(Legislative sources) - The rules regulating the categories and procedures for costs of legal proceedings, including legal aid, are comprehensively set out in Presidential Decree No 115 of 30 May 2002 (Official Gazette No 139/2002), as last amended by Legislative Decree No 24 of 7 March 2019 (Official Gazette No 72 of 26 March 2019 to extend legal aid to cover wanted persons subject to proceedings for the execution of a European arrest warrant), containing the Consolidated Text on legal costs (Articles 74 to 145, in particular the common provisions of Articles 74 to 89, Special provisions on legal aid in civil, administrative, auditing and tax proceedings, Articles 119 to 145).

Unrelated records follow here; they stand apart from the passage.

(** X13. Opening a file and closing it again undoes the open.  On an
    inode that has no server the server list is given back exactly as it
    was.  On an inode that has one, the server keeps its client list, its
    buffer, its [end] and the offset of every client it had. *)
Theorem open_close_round_trip (i cnt : nat) (mem : option (list byte))
    (server_list : list kerneltalk_server) :
  let r := kerneltalk_open i mem (Some cnt) server_list in
  let r' := kerneltalk_flush i cnt 1 (state r) in
  match find_server i server_list with
  | None =>
      forall m, mem = Some m ->
      value r = SUCCESS /\ value r' = SUCCESS /\ state r' = server_list
  | Some srv =>
      cnt ∉ client_list srv -> client_list srv <> [] ->
      value r = SUCCESS /\ value r' = SUCCESS /\
      map inode (state r') = map inode server_list /\
      exists srv', find_server i (state r') = Some srv' /\
        client_list srv' = client_list srv /\ buffer srv' = buffer srv /\
        end_ srv' = end_ srv /\
        forall c, c ∈ client_list srv -> offset srv' c = offset srv c
  end.
Proof.
  intros r r'.
  assert (Hdel : forall l, cnt ∉ l -> list_del cnt (cnt :: l) = l).
  { intros l Hl. unfold list_del. rewrite filter_cons.
    destruct (decide (cnt <> cnt)) as [Hne|_]; [done|].
    induction l as [|c l IH]; [done|]. rewrite filter_cons.
    apply not_elem_of_cons in Hl as [Hc Hl].
    destruct (decide (c <> cnt)) as [_|Heq]; [by rewrite IH|].
    destruct (decide (c = cnt)); [done|]. by destruct Heq. }
  destruct (find_server i server_list) as [srv|] eqn:Hfind.
  - intros Hnew Hne. pose proof (find_server_inode i _ _ Hfind) as Hi.
    pose proof (kerneltalk_open_existing i mem cnt server_list srv Hfind) as Ho.
    fold r in Ho. assert (Hst : state r = store_server i (joined cnt srv) server_list)
      by (by rewrite Ho).
    split; [by rewrite Ho|].
    assert (Hf1 : find_server i (state r) = Some (joined cnt srv)).
    { rewrite Hst. by apply (find_store_server i _ srv). }
    destruct (kerneltalk_flush_last_close i cnt _ _ Hf1) as [Hv' Hst'].
    fold r' in Hv', Hst'. split; [done|].
    assert (Hcl : client_list (left_ cnt (joined cnt srv)) = client_list srv).
    { cbn [left_ set_client_list joined client_list]. by apply Hdel. }
    assert (Hin : map inode (state r) = map inode server_list).
    { rewrite Hst. by apply store_server_inodes. }
    rewrite Hcl in Hst'.
    destruct (client_list srv) as [|c0 l0] eqn:El.
    + done.
    + split.
      { rewrite Hst', store_server_inodes; [done|]. simpl. by rewrite Hi. }
      exists (left_ cnt (joined cnt srv)). split.
      { rewrite Hst'. apply (find_store_server i _ (joined cnt srv)); [done|done]. }
      split; [exact Hcl|]. split; [done|]. split; [done|].
      intros c Hc. simpl. apply fn_lookup_insert_ne. by intros <-.
  - intros m ->. unfold r' , r. rewrite kerneltalk_open_new by done.
    split; [done|]. cbn [state fst snd].
    assert (Hf1 : find_server i (joined cnt (fresh_server i m) :: server_list)
                  = Some (joined cnt (fresh_server i m))).
    { cbn [find_server joined fresh_server inode]. by rewrite Nat.eqb_refl. }
    destruct (kerneltalk_flush_last_close i cnt _ _ Hf1) as [Hv' Hst'].
    split; [done|]. rewrite Hst'.
    cbn [left_ set_client_list joined fresh_server client_list].
    rewrite (Hdel [] (not_elem_of_nil cnt)).
    cbn [store_server inode unlink_server]. rewrite Nat.eqb_refl.
    cbn [unlink_server inode]. by rewrite Nat.eqb_refl.
Qed.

Law No 794 of 13 June 1942, as amended, governs lawyers’ fees for handling civil, commercial, administrative and tax proceedings; fees for individual legal services are paid on the basis of the tariff approved by Ministerial Order No 585 of 1994.
(Costs of proceedings) – The costs, understood in the broad sense, of civil and commercial proceedings include both the costs of proceedings and the expenses and fees for legal representation.

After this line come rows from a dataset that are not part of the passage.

Lemma fmap_filter_id (sel : list string) (opts : list ContextOption) :
  id <$> filter (λ o, id o ∈ sel) opts = filter (λ i, i ∈ sel) (id <$> opts).
Proof.
  induction opts as [|o opts IH]; [reflexivity |].
  rewrite fmap_cons. destruct (decide (id o ∈ sel)) as [Hin|Hin].
  - rewrite !filter_cons_True by done. rewrite fmap_cons. by f_equal.
  - rewrite !filter_cons_False by done. done.
Qed.

Lemma chip_ids_Permutation sel :
  well_formed sel → id <$> chip_options sel ≡ₚ sel.
Proof.
  intros [Hnd Hsub]. unfold chip_options. rewrite fmap_filter_id.
  apply NoDup_Permutation; [apply NoDup_filter, catalog_NoDup | done |].
  intros x. rewrite list_elem_of_filter. split; [by intros [? _] |].
  intros Hx. split; [done | by apply Hsub].
Qed.

(** X3: on a reachable state the chips are the selected options, each once,
    in catalog order: their ids are a permutation of [selected], and the
    counter of the panel equals the number of chips. *)
Theorem chips_show_the_selection s :
  reachable s →
  id <$> chip_options (selected s) ≡ₚ selected s
  ∧ length (chips (selected s)) = selected_counter s
  ∧ chip_options (selected s) `sublist_of` CONTEXT_OPTIONS.
Proof.
  intros Hwf%reachable_well_formed.
  pose proof (chip_ids_Permutation _ Hwf) as Hperm. split_and!.
  - exact Hperm.
  - unfold chips, selected_counter. rewrite length_fmap.
    rewrite <- (length_fmap id). by rewrite Hperm.
  - apply sublist_filter.
Qed.

Lemma chips_of_default_selection :
  reachable init
  ∧ length (chips (selected init)) = selected_counter init.
Proof.
  split; [exact init_reachable |].
  exact (proj1 (proj2 (chips_show_the_selection init init_reachable))).
Defined.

The costs of proceedings consist of a standard payment for entry in the case register and other expenditure items that may arise (such as expert opinions and fees for copying documents).

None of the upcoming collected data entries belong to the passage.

(** X17: a dictionary file that is empty or holds only blank lines is not
    an error for the filter script: the dictionary set is empty, so every
    syllable entry is removed and, where there is metadata, both syllable
    counters become 0, while the words stay.  The converter, given the same
    file, stops without writing anything. *)
Theorem filter_main_blank_dictionary (lower : list N → list N)
    (json_data : Resource) (lines : list (list N)) syls :
  Forall (λ line, strip line = []) lines →
  syllables json_data = Some syls →
  ∃ out,
    filter_main lower (JsonLoaded json_data) (Some lines) = Some out
    ∧ syllables out = Some []
    ∧ words out = words json_data
    ∧ removed_syllables lower json_data ∅ = syls
    ∧ (is_Some (metadata json_data) →
       meta out "total_syllables" = Some (JInt 0)
       ∧ meta out "syllables_with_frequency" = Some (JInt 0))
    ∧ (∀ word_tokenize syllable_tokenize self dataset,
         (run_conversion word_tokenize syllable_tokenize self (Some lines)
            dataset).2 = None).
Proof.
  intros Hb Hs. unfold filter_main.
  rewrite (load_dictionary_set_blank lower lines Hb).
  eexists. split; [reflexivity|].
  assert (Hk : filter (kept lower ∅) syls = []).
  { apply filter_none, Forall_forall. intros e _. unfold kept. set_solver. }
  rewrite (filter_syllables_unfold _ _ _ _ Hs). cbn zeta. rewrite Hk.
  split_and!; try done.
  - unfold removed_syllables. rewrite Hs, partition_syllables_filter. simpl.
    clear. induction syls as [|e l IH]; [done|].
    rewrite filter_cons, decide_True, IH; [done|]. unfold kept. set_solver.
  - intros [md Hm]. unfold meta. cbn [metadata]. rewrite Hm.
    cbn [fmap option_fmap option_map mbind option_bind].
    split; by simplify_map_eq.
  - intros word_tokenize syllable_tokenize self dataset.
    apply run_conversion_no_words. simpl. unfold stripped_lines.
    rewrite filter_none; [done|].
    eapply Forall_impl; [exact Hb|]. intros line Hl Hne. by apply Hne.
Qed.

Lemma filter_main_blank_dictionary_witness :
  (Forall (λ line, strip line = []) [lit "  "; lit ""]
   ∧ syllables scenario_resource
     = Some [mkSyllable (lit "abc") 5; mkSyllable (lit "xyz") 0])
  ∧ ∃ out,
      filter_main ascii_lower (JsonLoaded scenario_resource)
        (Some [lit "  "; lit ""]) = Some out
      ∧ syllables out = Some [].
Proof.
  assert (Hb : Forall (λ line, strip line = []) [lit "  "; lit ""]).
  { apply (bool_decide_unpack _). by vm_compute. }
  split; [split; [exact Hb|reflexivity]|].
  destruct (filter_main_blank_dictionary ascii_lower scenario_resource
              [lit "  "; lit ""]
              [mkSyllable (lit "abc") 5; mkSyllable (lit "xyz") 0] Hb eq_refl)
    as (out & Ho & Hs & _).
  exists out. split; [exact Ho|exact Hs].
Defined.

(** ** The summary of a run *)

Lemma print_summary_some data md tw ws ss :
  metadata data = Some md →
  md !! "total_words" = Some tw →
  words data = Some ws →
  syllables data = Some ss →
  print_summary data
  = Some (mkSummary tw (default (JInt 0) (md !! "words_with_frequency"))
                    (default (JInt 0) (md !! "total_syllables"))
                    (take 5 ws) (take 5 ss)).
Proof.
  intros Hm Ht Hw Hs. unfold print_summary. rewrite Hm. simpl.
  rewrite Ht. simpl. by rewrite Hw, Hs.
Qed.

(** X18: [print_summary] finds every key it reads in the document of a
    run.  It reports the number of dictionary words and the first five words
    and syllables at most; for a run without corpus, where the two other
    counters were never written, it reports 0 words with a frequency, 0
    syllables and no syllable, and for a run over a corpus the two counters of
    the document.  On a document without metadata, [total_words], words or
    syllables it raises instead. *)
Theorem print_summary_of_run
    (word_tokenize syllable_tokenize : list N → option (list (list N)))
    (self : Converter) (f dataset : list (list N)) :
  stripped_lines f ≠ [] →
  (∃ r s ws ss,
     (run_conversion word_tokenize syllable_tokenize self (Some f) dataset).2
     = Some r
     ∧ words r = Some ws
     ∧ syllables r = Some ss
     ∧ print_summary r = Some s
     ∧ summary_total_words s = JInt (len (stripped_lines f))
     ∧ summary_top_words s = take 5 ws
     ∧ summary_top_syllables s = take 5 ss
     ∧ (dataset = [] →
        summary_words_with_frequency s = JInt 0
        ∧ summary_total_syllables s = JInt 0
        ∧ summary_top_syllables s = [])
     ∧ (dataset ≠ [] →
        summary_words_with_frequency s = JInt (with_frequency wfrequency ws)
        ∧ summary_total_syllables s = JInt (len ss)))
  ∧ (∀ data,
       print_summary data = None
       ↔ meta data "total_words" = None
         ∨ words data = None ∨ syllables data = None).
Proof.
  intros Hne. split.
  - destruct dataset as [|t ts].
    + rewrite run_conversion_no_corpus by done.
      eexists _, _, _, _. split; [reflexivity|].
      split; [reflexivity|]. split; [reflexivity|].
      split.
      { eapply (print_summary_some _ _ (JInt (len (stripped_lines f))));
          [reflexivity|by simplify_map_eq|reflexivity|reflexivity]. }
      cbn [summary_total_words summary_top_words summary_top_syllables
           summary_words_with_frequency summary_total_syllables].
      split_and!; done.
    + rewrite (run_conversion_document word_tokenize syllable_tokenize
                 self f (t :: ts)) by done.
      cbn zeta.
      eexists _, _, _, _. split; [reflexivity|].
      split; [reflexivity|]. split; [reflexivity|].
      split.
      { eapply (print_summary_some _ _ (JInt (len (stripped_lines f))));
          [reflexivity|by simplify_map_eq|reflexivity|reflexivity]. }
      cbn [summary_total_words summary_top_words summary_top_syllables
           summary_words_with_frequency summary_total_syllables].
      split_and!; try done.
      intros _. simplify_map_eq. split; [done|].
      unfold len. by rewrite generate_syllable_data_length.
  - intros [md ws ss]. unfold print_summary, meta. simpl.
    destruct md as [md|]; simpl; [|by split; [left|]].
    destruct (md !! "total_words"); simpl; [|by split; [left|]].
    destruct ws; simpl; [|by split; [right; left|]].
    destruct ss; simpl; [|by split; [right; right|]].
    split; [done|]. by intros [|[|]].
Qed.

The standard payment referred to in Consolidated Text No 115 of 2002 is payable at every instance of proceedings, including bankruptcy proceedings and non-contentious proceedings, except where specifically exempted by law.
Payment is not required, in particular, in proceedings regarding a person’s family and civil status, as set out in Book IV of the Code of Civil Procedure (for example, in cases of legal separation, provisions relating to minors; property relations between spouses; recognition of refugee status), preventive proceedings (for example seizure to secure debts); land registry proceedings, proceedings to enforce delivery and release, proceedings regarding child maintenance payments, all proceedings concerning children (for example proceedings regarding parental responsibility) and rules on competence and jurisdiction.
The reasons for any exemption must be appropriately declared by the party in the conclusions to the document instituting the proceedings.
The standard payment is not required in the case of civil actions for compensation in connection with criminal proceedings where the application is only that the offender be convicted; if an application is made for compensation, even provisionally, the payment is due if the application is granted. The charge varies between a minimum of EUR 62 and a maximum of EUR 930, depending on the nature and value of the case.
(Payment obligations) – Each party must meet the cost of the procedural documents they complete or request and pay for documents necessary for the action if the law or the judge requires them to do so (for example fees for expert opinions). Where the party is eligible for legal aid, the State bears the cost.
As regards the standard payment, this must be paid by the party who enters the case, lodges the initial appeal or, in enforcement proceedings, submits an application for assignment or sale.
The value of the case is indicated in the conclusions of the instituting document; a party who amends an application, lodges a counterclaim or intervenes independently and thereby increases the value of the case is required to pay an additional charge.
(The criterion for awarding costs) - In accordance with the general principle set out in Article 91 of the Code of Civil Procedure, the judge orders the losing party to reimburse the costs of proceedings incurred by the successful party as part of his/her judgment on the proceedings.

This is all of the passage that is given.